**Exercise prompt**:
A line below contains "Module StatAdd.", and a later one contains "attempted_compendium_id : option string;". Repeat both, with every line between them, exactly.

╔══

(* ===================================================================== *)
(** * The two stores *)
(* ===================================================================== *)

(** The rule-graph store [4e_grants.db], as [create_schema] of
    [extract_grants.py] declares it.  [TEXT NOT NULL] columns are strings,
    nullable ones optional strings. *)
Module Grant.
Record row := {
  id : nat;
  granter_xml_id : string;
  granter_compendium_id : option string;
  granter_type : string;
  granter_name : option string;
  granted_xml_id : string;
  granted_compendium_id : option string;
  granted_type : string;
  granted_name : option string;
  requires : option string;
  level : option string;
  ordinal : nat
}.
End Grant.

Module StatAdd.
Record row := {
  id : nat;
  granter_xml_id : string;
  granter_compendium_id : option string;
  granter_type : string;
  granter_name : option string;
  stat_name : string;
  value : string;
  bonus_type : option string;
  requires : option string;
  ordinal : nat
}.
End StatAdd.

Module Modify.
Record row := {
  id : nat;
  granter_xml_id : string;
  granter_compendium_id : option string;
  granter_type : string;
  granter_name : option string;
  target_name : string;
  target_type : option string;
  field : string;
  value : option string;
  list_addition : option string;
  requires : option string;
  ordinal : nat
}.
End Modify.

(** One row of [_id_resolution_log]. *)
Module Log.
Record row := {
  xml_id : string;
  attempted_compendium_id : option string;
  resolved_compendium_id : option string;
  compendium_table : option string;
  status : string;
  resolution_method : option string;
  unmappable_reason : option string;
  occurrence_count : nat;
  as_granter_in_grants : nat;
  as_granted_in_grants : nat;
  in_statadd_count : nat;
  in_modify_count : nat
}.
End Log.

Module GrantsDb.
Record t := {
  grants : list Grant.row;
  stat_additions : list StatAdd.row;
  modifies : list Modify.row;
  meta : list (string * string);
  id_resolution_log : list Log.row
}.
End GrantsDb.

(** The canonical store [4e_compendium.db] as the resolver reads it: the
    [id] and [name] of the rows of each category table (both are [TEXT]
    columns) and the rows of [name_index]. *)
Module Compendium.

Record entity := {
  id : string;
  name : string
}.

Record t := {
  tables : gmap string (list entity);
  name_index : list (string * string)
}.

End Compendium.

╚══

**Answer area**:
Module StatAdd.
Record row := {
  id : nat;
  granter_xml_id : string;
  granter_compendium_id : option string;
  granter_type : string;
  granter_name : option string;
  stat_name : string;
  value : string;
  bonus_type : option string;
  requires : option string;
  ordinal : nat
}.
End StatAdd.

Module Modify.
Record row := {
  id : nat;
  granter_xml_id : string;
  granter_compendium_id : option string;
  granter_type : string;
  granter_name : option string;
  target_name : string;
  target_type : option string;
  field : string;
  value : option string;
  list_addition : option string;
  requires : option string;
  ordinal : nat
}.
End Modify.

(** One row of [_id_resolution_log]. *)
Module Log.
Record row := {
  xml_id : string;
  attempted_compendium_id : option string;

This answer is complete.